A joint press release from Oracle and Apple on Friday cleared up the angst over the future role of Java on Mac OS. The OpenJDK project will handle the release and Apple will do the heavy lifting on the "key components, tools and technology required for a Java SE 7 implementation on Mac OS X," the release said.
Apple's bits will include 32-bit and 64-bit HotSpot-based Java virtual machine, class libraries, a networking stack and the foundation for a new graphical client.
"We are excited to welcome Apple as a significant contributor in the growing OpenJDK community," said Hasan Rizvi, Oracle's senior vice president of Development. "The availability of Java on Mac OS X plays a key role in the cross-platform promise of the Java platform. The Java developer community can rest assured that the leading edge Java environment will continue to be available on Mac OS X in the future. Combined with last month's announcement of IBM joining the OpenJDK, the project now has the backing of three of the biggest names in software."
"We're delighted to be working with Oracle to insure that there continues to be a great version of Java on the Mac," said Bertrand Serlet, Apple's senior vice president of Software Engineering. "The best way for our users to always have the most up to date and secure version of Java will be to get it directly from Oracle."
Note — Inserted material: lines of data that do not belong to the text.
(** C7, amended.  For every pointer argument %p renders the address as an
    unsigned integer of pointer width, in hexadecimal with lowercase
    digits, zero-padded to exactly 2 * pointer-size digits; the prefix 0x
    precedes the digits when the address is not null, and a null pointer
    is rendered as the zeros alone.  Only the width of the directive is
    kept (its flags are replaced by explicit-base), so the field is
    right-justified with spaces. *)
Theorem pointer_render (sizeof_ptr : Z) (fmt : FormatterItem) (addr : Z)
    (sink : streambuf) :
  1 <= sizeof_ptr <= 8 -> 0 <= addr < 2 ^ (8 * sizeof_ptr) ->
  none_or_small (width fmt) ->
  (exists hex,
     let pad :=
       if width fmt =? WIDTH_EMPTY then 0
       else width fmt - 2 * sizeof_ptr - (if addr =? 0 then 0 else 2) in
     printPointer sizeof_ptr fmt (APtr addr) sink
     = (sink ++ nchars pad " " ++ (if addr =? 0 then "" else "0x") ++ hex,
        Ok tt) /\
     len hex = 2 * sizeof_ptr /\
     digits_value 16 hex = addr /\
     digits_of_base 16 (code "a") hex = true) /\
  writef 8 "%p" [APtr 140737488355327] = ("0x00007fffffffffff", Ok tt) /\
  writef 8 "%p" [APtr 0] = ("0000000000000000", Ok tt).
Proof.
  intros Hsz Haddr Hw. split; [|split; reflexivity].
  set (fmt2 := mkItem (position fmt) FLAG_EXPLICIT_BASE (width fmt)
                 (u32 (sizeof_ptr * 2)) "x").
  assert (Hprec : precision fmt2 = 2 * sizeof_ptr).
  { cbn [fmt2 precision]. rewrite u32_small; lia. }
  assert (Hty : int_type_ok (uintptr_t sizeof_ptr))
    by (unfold int_type_ok, uintptr_t; cbn [bits]; lia).
  assert (Hr : in_range (uintptr_t sizeof_ptr) addr)
    by (unfold in_range, int_min, int_max, uintptr_t; cbn [bits is_signed];
        lia).
  destruct (printIntegral_buf_spec 16 fmt2 _ addr ltac:(lia) Hty Hr)
    as (ds & Hbuf & Hval & Hnil & Hdig & _ & Hlen & Hpow).
  assert (Hk : len ds <= 2 * sizeof_ptr).
  { apply Hpow; [lia|]. rewrite Z.abs_eq by lia.
    change 16 with (2 ^ 4). rewrite <- Z.pow_mul_r by lia.
    replace (4 * (2 * sizeof_ptr)) with (8 * sizeof_ptr) by lia. lia. }
  pose proof (len_nonneg ds) as Hlen0.
  exists (nchars (2 * sizeof_ptr - len ds) "0" ++ ds). cbv zeta.
  assert (Hw2 : none_or_small (width fmt2)) by exact Hw.
  assert (Hp2 : none_or_small (precision fmt2))
    by (right; rewrite Hprec; lia).
  assert (Hfit : base_flag_fits fmt2) by (intros _; left; reflexivity).
  split; [|split; [|split]].
  - change (printPointer sizeof_ptr fmt (APtr addr) sink)
      with (printIntegral 16 fmt2 (uintptr_t sizeof_ptr) addr sink).
    rewrite (printIntegral_shape 16 fmt2 _ addr ds sink Hbuf Hlen Hw2 Hp2 Hfit).
    rewrite (written_base_prefix fmt2 _ addr eq_refl (or_introl eq_refl)).
    assert (Hmin : min_digits fmt2 = 2 * sizeof_ptr).
    { unfold min_digits. rewrite Hprec.
      destruct (Z.eqb_spec (2 * sizeof_ptr) WIDTH_EMPTY) as [E|E];
        [rewrite WIDTH_EMPTY_val in E; lia | reflexivity]. }
    assert (Hfill : nchars (width_fill fmt2 (uintptr_t sizeof_ptr) addr
                              (len ds)) " "
                    = nchars (if width fmt =? WIDTH_EMPTY then 0
                              else width fmt - 2 * sizeof_ptr
                                   - (if addr =? 0 then 0 else 2)) " ").
    { unfold width_fill, sign_or_base_size. rewrite Hmin.
      cbn [fmt2 width flags formatChar].
      change (isNegative (uintptr_t sizeof_ptr) addr) with false.
      change (has FLAG_EXPLICIT_BASE FLAG_SHOW_SIGN) with false.
      change (has FLAG_EXPLICIT_BASE FLAG_ADD_SPACE) with false.
      change (has FLAG_EXPLICIT_BASE FLAG_EXPLICIT_BASE) with true.
      cbn [andb orb Ascii.eqb Bool.eqb].
      destruct (width fmt =? WIDTH_EMPTY); [reflexivity|].
      rewrite nchars_max. f_equal. destruct (addr =? 0); lia. }
    rewrite Hmin. cbn [fmt2 flags formatChar].
    change (has FLAG_EXPLICIT_BASE FLAG_FILL_ZERO) with false.
    change (has FLAG_EXPLICIT_BASE FLAG_LEFT_JUSTIFY) with false.
    cbn [negb andb Ascii.eqb Bool.eqb]. rewrite Hfill.
    change (nchars 0 " ") with "". change (nchars 0 "0") with "".
    cbn [append]. now rewrite !append_nil_r.
  - rewrite len_append, len_nchars. lia.
  - unfold digits_value, nchars. rewrite digits_value_zeros.
    unfold digits_value in Hval. rewrite Hval. lia.
  - unfold nchars. rewrite digits_of_base_app, digits_of_base_zeros by lia.
    exact Hdig.
Qed.

Lemma pointer_render_witness :
  (1 <= 8 <= 8) /\ (0 <= 4096 < 2 ^ (8 * 8)) /\
  (exists hex,
     printPointer 8 (mkItem 0 0 20 WIDTH_EMPTY "p") (APtr 4096) "at "
     = ("at " ++ nchars (20 - 2 * 8 - 2) " " ++ "0x" ++ hex, Ok tt)
     /\ len hex = 2 * 8 /\ digits_value 16 hex = 4096).
Proof.
  assert (Hsz : 1 <= 8 <= 8) by lia.
  assert (Haddr : 0 <= 4096 < 2 ^ (8 * 8)) by lia.
  assert (Hw : none_or_small (width (mkItem 0 0 20 WIDTH_EMPTY "p")))
    by (right; cbn; lia).
  split; [exact Hsz|]. split; [exact Haddr|].
  destruct (proj1 (pointer_render 8 (mkItem 0 0 20 WIDTH_EMPTY "p") 4096 "at "
                     Hsz Haddr Hw))
    as (hex & Hout & Hlen & Hval & _).
  exists hex. split; [exact Hout | split; [exact Hlen | exact Hval]].
Defined.

(* ===================================================================== *)
(** ** Padding of the non-numeric renderers *)

(** What the two padding routines write, for every width and size. *)
Lemma printPreFill_spec (fmt : FormatterItem) (size : Z) (sink : streambuf) :
  printPreFill fmt size sink
  = (sink ++ (if (width fmt =? WIDTH_EMPTY)
                 || has (flags fmt) FLAG_LEFT_JUSTIFY then ""
              else nchars (u32 (width fmt - u32 size)) " "), Ok tt).
Proof.
  unfold printPreFill.
  destruct (width fmt =? WIDTH_EMPTY), (has (flags fmt) FLAG_LEFT_JUSTIFY);
    cbn [negb orb]; unfold ret, sputc_times, sputn;
    rewrite ?append_nil_r; reflexivity.
Qed.

Lemma printPostFill_spec (fmt : FormatterItem) (size : Z) (sink : streambuf) :
  printPostFill fmt size sink
  = (sink ++ (if negb (width fmt =? WIDTH_EMPTY)
                 && has (flags fmt) FLAG_LEFT_JUSTIFY
              then nchars (u32 (width fmt - u32 size)) " "
              else ""), Ok tt).
Proof.
  unfold printPostFill.
  destruct (width fmt =? WIDTH_EMPTY), (has (flags fmt) FLAG_LEFT_JUSTIFY);
    cbn [negb andb]; unfold ret, sputc_times, sputn;
    rewrite ?append_nil_r; reflexivity.
Qed.

(** A text argument behind "%s": fill before, the characters, fill after. *)
Lemma printByType_cstr (sizeof_ptr : Z) (fmt : FormatterItem) (a : Z)
    (s : string) (sink : streambuf) :
  printByType sizeof_ptr fmt (ACStr a s) sink
  = (sink
     ++ (if (width fmt =? WIDTH_EMPTY) || has (flags fmt) FLAG_LEFT_JUSTIFY
         then "" else nchars (u32 (width fmt - u32 (len (c_str s)))) " ")
     ++ c_str s
     ++ (if negb (width fmt =? WIDTH_EMPTY) && has (flags fmt) FLAG_LEFT_JUSTIFY
         then nchars (u32 (width fmt - u32 (len (c_str s)))) " " else ""),
     Ok tt).
Proof.
  unfold printByType, bind. rewrite printPreFill_spec. unfold sputn.
  rewrite printPostFill_spec. now rewrite !append_assoc.
Qed.
(** * 4-track tape looper: a shallow embedding of the audio core

    The development follows the JavaScript sources of the looper:
    [Track] (recording, playback, bipolar speed, mute/solo),
    [CassetteTapeBus] (dropout scheduler and tape controls),
    [Recorder] (master bus, reverb impulse and its cache, solo
    handling, offline export and the WAV encoder), [Knob], the
    [Visualizer]'s VU meters and the page's handlers that reach the
    audio core.

    Numbers.  Every finite JavaScript number is a dyadic rational, so
    samples, gains, knob values and times are rationals ([Q]) and the
    arithmetic on them is exact.  IEEE rounding is modelled where a
    result is cut to a whole number afterwards and the last bit decides:
    [buffer.duration] and the frame count of the export are doubles
    ([JS.double]).  The results of [Math.pow], [Math.exp], [Math.tanh]
    and [Math.sqrt] are real numbers ([R]); a real number stored in a
    [Float32Array] is rounded ([JS.toFloat32]).  Array indices and
    lengths are [nat]; the bytes of an [ArrayBuffer] are integers in
    [0, 256). *)

From Stdlib Require Import ZArith QArith Qabs Qround Qpower Reals Qreals Lqa Lra Lia DecimalString.
From stdpp Require Import base list strings.

(** ** JavaScript numerics *)

Module JS.

(** [ToIntegerOrInfinity] on a finite number: truncation toward zero. *)
Definition trunc (x : Q) : Z := Z.quot (Qnum x) (Z.pos (Qden x)).

(** [ToUint8], [ToUint16], [ToUint32]: truncate, then reduce modulo [2^w]. *)
Definition ToUint (w : Z) (x : Q) : Z := (trunc x mod 2 ^ w)%Z.

(** [ToInt16]: the unsigned reduction read back as a signed 16-bit value. *)
Definition ToInt16 (x : Q) : Z :=
  let u := ToUint 16 x in
  if (u <? 2 ^ 15)%Z then u else (u - 2 ^ 16)%Z.

(** The comparisons [a <= b], [a < b], [a > b] and [a === b] on finite
    numbers. *)
Definition le (a b : Q) : bool := Qle_bool a b.
Definition lt (a b : Q) : bool := negb (Qle_bool b a).
Definition gt (a b : Q) : bool := negb (Qle_bool a b).
Definition eq (a b : Q) : bool := Qeq_bool a b.

(** [Math.max] and [Math.min] on two finite numbers. *)
Definition Math_max (a b : Q) : Q := if lt a b then b else a.
Definition Math_min (a b : Q) : Q := if lt b a then b else a.

(** [Math.abs] on a rational and on a real. *)
Definition Math_abs (a : Q) : Q := Qabs a.
Definition Math_abs_R (a : R) : R := Rabs a.

(** [Math.pow] with a positive base: [x^y = exp (y ln x)]. *)
Definition Math_pow (x y : Q) : R := Rpower (Q2R x) (Q2R y).

(** [for (let i = 0; i < n; i++) body], threading the mutated state. *)
Definition for_loop {S : Type} (n : nat) (body : nat -> S -> S) (s : S) : S :=
  fold_left (fun st i => body i st) (seq 0 n) s.

(** [string.charCodeAt(i)]; the sources only read indices below
    [string.length]. *)
Definition charCodeAt (s : string) (i : nat) : Q :=
  match String.get i s with
  | Some a => inject_Z (Z.of_N (Ascii.N_of_ascii a))
  | None => 0%Q
  end.

(** [a % b] on finite numbers: what is left of [a] after taking out
    [b] a whole number of times, counted toward zero; the result is
    [NaN] ([None]) when [b] is zero. *)
Definition rem (a b : Q) : option Q :=
  if eq b 0 then None else Some (a - b * inject_Z (trunc (a / b)))%Q.

(** The same on real numbers. *)
Definition trunc_R (x : R) : Z :=
  if Rle_dec 0 x then Int_part x else (- Int_part (- x))%Z.

Definition rem_R (a b : R) : option R :=
  if Req_dec_T b 0 then None else Some (a - b * IZR (trunc_R (a / b)))%R.

(** [Math.floor], [Math.exp], [Math.tanh] and [Math.sqrt]. *)
Definition Math_floor (x : Q) : Z := Qfloor x.
Definition Math_exp (x : R) : R := exp x.
Definition Math_tanh (x : R) : R := tanh x.
Definition Math_sqrt (x : R) : R := sqrt x.

(** [Math.min] on real numbers. *)
Definition Math_min_R (a b : R) : R := Rmin a b.

(** *** Doubles

    The binary exponent of a positive number: the [e] with
    [2^e <= x < 2^(e+1)]. *)
Definition exponent (x : Q) : Z :=
  let e := (Z.log2 (Qnum x) - Z.log2 (Z.pos (Qden x)))%Z in
  if Qle_bool (2 ^ e) x then e else (e - 1)%Z.

(** The nearest whole number, the even one of two that are equally
    near. *)
Definition roundTiesToEven (x : Q) : Z :=
  let f := Qfloor x in
  match ((x - inject_Z f) ?= (1 # 2))%Q with
  | Lt => f
  | Gt => (f + 1)%Z
  | Eq => if Z.even f then f else (f + 1)%Z
  end.

(** The double a number becomes as the result of an operation: the
    nearest number with 53 significant bits, ties to even.  The
    exponent range is not modelled: no number here comes near it. *)
Definition double (x : Q) : Q :=
  if Qeq_bool x 0 then 0%Q else
  let ulp := (2 ^ (exponent (Qabs x) - 52))%Q in
  (inject_Z (roundTiesToEven (x / ulp)) * ulp)%Q.

(** The value a real number takes in a [Float32Array]: the nearest
    number with 24 significant bits, ties to even (the exponent range
    is not modelled). *)
Definition toFloat32 (x : R) : Q :=
  if Req_dec_T x 0 then 0%Q else
  let e := Int_part (ln (Rabs x) / ln 2) in
  let ulp := (2 ^ (e - 23))%Q in
  let scaled := (x / Q2R ulp)%R in
  let f := Int_part scaled in
  let rest := (scaled - IZR f)%R in
  let n := if Rlt_dec rest (1 / 2) then f
           else if Rlt_dec (1 / 2) rest then (f + 1)%Z
           else if Z.even f then f else (f + 1)%Z in
  (inject_Z n * ulp)%Q.

End JS.

(** The completion of a call that can throw, with the state it leaves
    behind in either case. *)
Inductive Completion (A : Type) : Type :=
| Normal (a : A)
| Throw (a : A).

Arguments Normal {A} a.
Arguments Throw {A} a.

(** ** ArrayBuffer and DataView

    An [ArrayBuffer] is the list of its bytes.  The [DataView] setters
    convert their numeric argument and store it byte by byte. *)

Module DataView.

Abbreviation ArrayBuffer := (list Z).

(** [new ArrayBuffer(n)]: [n] zero bytes. *)
Definition alloc (n : nat) : ArrayBuffer := replicate n 0%Z.

(** Byte [k] (0 = least significant) of a non-negative integer. *)
Definition byteOf (k : Z) (v : Z) : Z := ((v / 2 ^ (8 * k)) mod 256)%Z.

Definition setUint8 (view : ArrayBuffer) (offset : nat) (value : Q) : ArrayBuffer :=
  <[offset := JS.ToUint 8 value]> view.

(** [view.setUint16(offset, value, true)]: little-endian. *)
Definition setUint16 (view : ArrayBuffer) (offset : nat) (value : Q) : ArrayBuffer :=
  let u := JS.ToUint 16 value in
  <[offset + 1 := byteOf 1 u]> (<[offset := byteOf 0 u]> view).

(** [view.setInt16(offset, value, true)]: the signed value in two's
    complement, little-endian. *)
Definition setInt16 (view : ArrayBuffer) (offset : nat) (value : Q) : ArrayBuffer :=
  let u := (JS.ToInt16 value mod 2 ^ 16)%Z in
  <[offset + 1 := byteOf 1 u]> (<[offset := byteOf 0 u]> view).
Apple also confirmed that Java SE 6 will continue to be available from Apple for Mac OS X Snow Leopard and the upcoming release of Mac OS X Lion. Java SE 7 and future versions of Java for Mac OS X will be available from Oracle.
Henrik Stahl, product strategist for the Java Platform Group, wrote on his blog that talks between the companies had been going on for "some time."
I understand that the uncertainty since Apple's widely circulated "deprecation" of Java has been frustrating, but due to the nature of these things we have neither wanted to or been able to communicate before. That is as it is, I'm afraid.
Stahl's expectation is that the release of JDK 7 will start with "current supported platforms" followed by Mac OS X. "The JDK 7 schedule can not easily accommodate large changes like the addition of a new platform," he wrote.
In addition, he didn't comment on the timing of the release, nor whether subsequent releases would be simultaneous with other platforms.